* AIM OF THE EXERCISE
From the entries that follow, copy exactly the lines beginning at the line holding "- rewrite (proj2 (Nat.leb_le" and continuing through the line holding "q' (tail l) ∧".

* TASK DATA
(* ===== verification/InputQueue.v ===== *)
(** * The bounded input queue

    [RuntimeInputEvent] and [BoundedInputQueue] of include/rcr/runtime_events.hpp
    and src/core/bounded_input_queue.cpp: a fixed ring of by-value events from the
    I/O thread to the supervisor.  A full queue refuses the event and latches an
    overflow; it never overwrites. *)

From S2P Require Import Prelude Ring CanV1.

Module RuntimeInputKind.
Inductive RuntimeInputKind := Heartbeat | NodeStatus | OutputStatus | ProtocolReject | IoError.
End RuntimeInputKind.
Notation RuntimeInputKind := RuntimeInputKind.RuntimeInputKind.

#[export] Instance RuntimeInputKind_eq_dec : EqDecision RuntimeInputKind.
Proof. solve_decision. Defined.

Definition input_kind_to_string (k : RuntimeInputKind) : string :=
  match k with
  | RuntimeInputKind.Heartbeat => "HEARTBEAT"
  | RuntimeInputKind.NodeStatus => "NODE_STATUS"
  | RuntimeInputKind.OutputStatus => "OUTPUT_STATUS"
  | RuntimeInputKind.ProtocolReject => "PROTOCOL_REJECT"
  | RuntimeInputKind.IoError => "IO_ERROR"
  end.

Record RuntimeInputEvent := mkRuntimeInputEvent {
  ev_kind : RuntimeInputKind;
  ev_monotonic_ns : Z;
  ev_node_id : Z;
  ev_boot_id : Z;
  ev_session_id : Z;
  ev_hb_seq : Z;
  ev_interlock_ready : bool;
  ev_input_bits : Z;
  ev_node_fault_code : Z;
  ev_output_result : OutputResult;
  ev_output_sequence : Z;
  ev_output_mirror : Z
}.

#[export] Instance RuntimeInputEvent_eta : Eta RuntimeInputEvent :=
  mkEta _ (fun e => mkRuntimeInputEvent (ev_kind e) (ev_monotonic_ns e) (ev_node_id e)
    (ev_boot_id e) (ev_session_id e) (ev_hb_seq e) (ev_interlock_ready e) (ev_input_bits e)
    (ev_node_fault_code e) (ev_output_result e) (ev_output_sequence e) (ev_output_mirror e)).

(** [RuntimeInputEvent event{};] *)
Definition default_event : RuntimeInputEvent :=
  mkRuntimeInputEvent RuntimeInputKind.Heartbeat 0 0 0 0 0 false 0 0 OutputResult.Applied 0 0.

Record BoundedInputQueue := mkBoundedInputQueue {
  q_capacity : nat;
  q_storage : list RuntimeInputEvent;
  q_head : nat;
  q_size : nat;
  q_push_count : Z;
  q_drop_count : Z;
  q_overflow_count : Z;
  q_overflow_latched : bool
}.

#[export] Instance BoundedInputQueue_eta : Eta BoundedInputQueue :=
  mkEta _ (fun q => mkBoundedInputQueue (q_capacity q) (q_storage q) (q_head q) (q_size q)
    (q_push_count q) (q_drop_count q) (q_overflow_count q) (q_overflow_latched q)).

Definition q_new (capacity : nat) : BoundedInputQueue :=
  let cap := if Nat.eqb capacity 0 then 1 else capacity in
  mkBoundedInputQueue cap (replicate cap default_event) 0 0 0 0 0 false.

Definition q_empty (q : BoundedInputQueue) : bool := Nat.eqb (q_size q) 0.

Definition try_push (event : RuntimeInputEvent) (q : BoundedInputQueue)
    : BoundedInputQueue * bool :=
  if Nat.leb (q_capacity q) (q_size q) then
    (q <| q_drop_count ::= incr64 |> <| q_overflow_count ::= incr64 |>
       <| q_overflow_latched := true |>, false)
  else
    let index := (q_head q + q_size q) mod q_capacity q in
    (q <| q_storage ::= <[index := event]> |> <| q_size ::= S |>
       <| q_push_count ::= incr64 |>, true).

Definition try_pop (q : BoundedInputQueue) : BoundedInputQueue * option RuntimeInputEvent :=
  if Nat.eqb (q_size q) 0 then (q, None)
  else
    let event := default default_event (q_storage q !! q_head q) in
    (q <| q_head := (q_head q + 1) mod q_capacity q |> <| q_size ::= pred |>, Some event).

Definition clear_overflow_latch (q : BoundedInputQueue) : BoundedInputQueue :=
  q <| q_overflow_latched := false |>.

(** ** Abstraction to a list *)

Definition q_rep (q : BoundedInputQueue) (l : list RuntimeInputEvent) : Prop :=
  length (q_storage q) = q_capacity q ∧ 0 < q_capacity q ∧
  ring_rep (q_storage q) (q_head q) (q_size q) l.

Lemma q_rep_new capacity : q_rep (q_new capacity) [].
Proof.
  unfold q_rep, q_new. destruct (Nat.eqb_spec capacity 0); cbn;
    rewrite ?length_replicate; split_and!; try lia;
    apply ring_rep_empty; rewrite ?length_replicate; cbn; lia.
Qed.

Lemma q_rep_size q l : q_rep q l → q_size q = length l ∧ length l ≤ q_capacity q.
Proof. intros (Hl & _ & (_ & Hs & Hle & _)). lia. Qed.

Lemma q_rep_push e q l :
  q_rep q l →
  if decide (length l < q_capacity q) then
    ∃ q', try_push e q = (q', true) ∧ q_rep q' (l ++ [e]) ∧
      q_capacity q' = q_capacity q ∧ q_overflow_latched q' = q_overflow_latched q
  else
    ∃ q', try_push e q = (q', false) ∧ q_rep q' l ∧
      q_capacity q' = q_capacity q ∧ q_overflow_latched q' = true.
Proof.
  intros Hq. pose proof (q_rep_size q l Hq) as [Hs Hle]. unfold try_push.
  destruct Hq as (Hlen & Hpos & Hr).
  case_decide as Hlt.
  - rewrite (proj2 (Nat.leb_gt _ _)) by lia. eexists. split; [done|].
    unfold q_rep. cbn. split_and!; try done.
    + by rewrite length_insert.
    + rewrite <-Hlen. apply ring_rep_push; [done|lia].
  - rewrite (proj2 (Nat.leb_le _ _)) by lia. eexists. split; [done|].
    unfold q_rep. cbn. split_and!; done.
Qed.

Lemma q_rep_pop q l :
  q_rep q l →
  ∃ q', try_pop q = (q', head l) ∧ q_rep q' (tail l) ∧
    q_capacity q' = q_capacity q ∧ q_overflow_latched q' = q_overflow_latched q.
Proof.
  intros (Hlen & Hpos & Hr). unfold try_pop.
  destruct l as [|e l]; pose proof Hr as (_ & Hs & _ & _); cbn in Hs; rewrite Hs in Hr |- *; cbn.
  - exists q. unfold q_rep. rewrite Hs. done.
  - apply ring_rep_pop in Hr as [Hhd Hr]. rewrite Hhd. cbn. eexists. split; [done|].
    unfold q_rep. cbn. rewrite Hs. rewrite <-Hlen at 3. split_and!; done.
Qed.

(** ** Operation sequences against a bounded FIFO *)

Inductive q_op := QPush (e : RuntimeInputEvent) | QPop.
Inductive q_out := OutPush (ok : bool) | OutPop (e : option RuntimeInputEvent).

Fixpoint q_exec (q : BoundedInputQueue) (ops : list q_op) : BoundedInputQueue * list q_out :=
  match ops with
  | [] => (q, [])
  | QPush e :: ops =>
      let '(q1, ok) := try_push e q in
      let '(q2, outs) := q_exec q1 ops in (q2, OutPush ok :: outs)
  | QPop :: ops =>
      let '(q1, e) := try_pop q in
      let '(q2, outs) := q_exec q1 ops in (q2, OutPop e :: outs)
  end.

(** Specification: a FIFO list of at most [cap] events and an overflow flag that
    is raised by the first refused event. *)
Fixpoint fifo_exec (cap : nat) (l : list RuntimeInputEvent) (lost : bool) (ops : list q_op)
    : list RuntimeInputEvent * bool * list q_out :=
  match ops with
  | [] => (l, lost, [])
  | QPush e :: ops =>
      if decide (length l < cap) then
        let '(l', lost', outs) := fifo_exec cap (l ++ [e]) lost ops in (l', lost', OutPush true :: outs)
      else
        let '(l', lost', outs) := fifo_exec cap l true ops in (l', lost', OutPush false :: outs)
  | QPop :: ops =>
      let '(l', lost', outs) := fifo_exec cap (tail l) lost ops in
      (l', lost', OutPop (head l) :: outs)
  end.

(** The ring implements a bounded FIFO: for every capacity and every
    sequence of pushes and pops it answers like the list specification, its
    contents are the specification's list, and the overflow latch is set exactly
    when some event was refused, so a lost event is never silent. *)
Theorem queue_refines_fifo capacity ops :
  let cap := q_capacity (q_new capacity) in
  let '(q, outs) := q_exec (q_new capacity) ops in
  let '(l, lost, outs') := fifo_exec cap [] false ops in
  outs = outs' ∧ q_rep q l ∧ q_overflow_latched q = lost.
Proof.
  cbv zeta.
  assert (Hgen : ∀ q l, q_rep q l →
    let '(q', outs) := q_exec q ops in
    let '(l', lost, outs') := fifo_exec (q_capacity q) l (q_overflow_latched q) ops in
    outs = outs' ∧ q_rep q' l' ∧ q_overflow_latched q' = lost).
  { induction ops as [|[e|] ops IH]; intros q l Hq; cbn; [done| |].
    - pose proof (q_rep_push e q l Hq) as H.
      case_decide; destruct H as (q' & Heq & Hq' & Hc & Ho); rewrite Heq;
        specialize (IH _ _ Hq'); rewrite Hc, Ho in IH;
        destruct (q_exec _ _), (fifo_exec _ _ _ _) as [[??]?]; naive_solver.
    - destruct (q_rep_pop q l Hq) as (q' & Heq & Hq' & Hc & Ho). rewrite Heq.
      specialize (IH _ _ Hq'). rewrite Hc, Ho in IH.
      destruct (q_exec _ _), (fifo_exec _ _ _ _) as [[??]?]. naive_solver. }
  exact (Hgen _ _ (q_rep_new capacity)).
Qed.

* WRITTEN SOLUTION
  - rewrite (proj2 (Nat.leb_le _ _)) by lia. eexists. split; [done|].
    unfold q_rep. cbn. split_and!; done.
Qed.

Lemma q_rep_pop q l :
  q_rep q l →
  ∃ q', try_pop q = (q', head l) ∧ q_rep q' (tail l) ∧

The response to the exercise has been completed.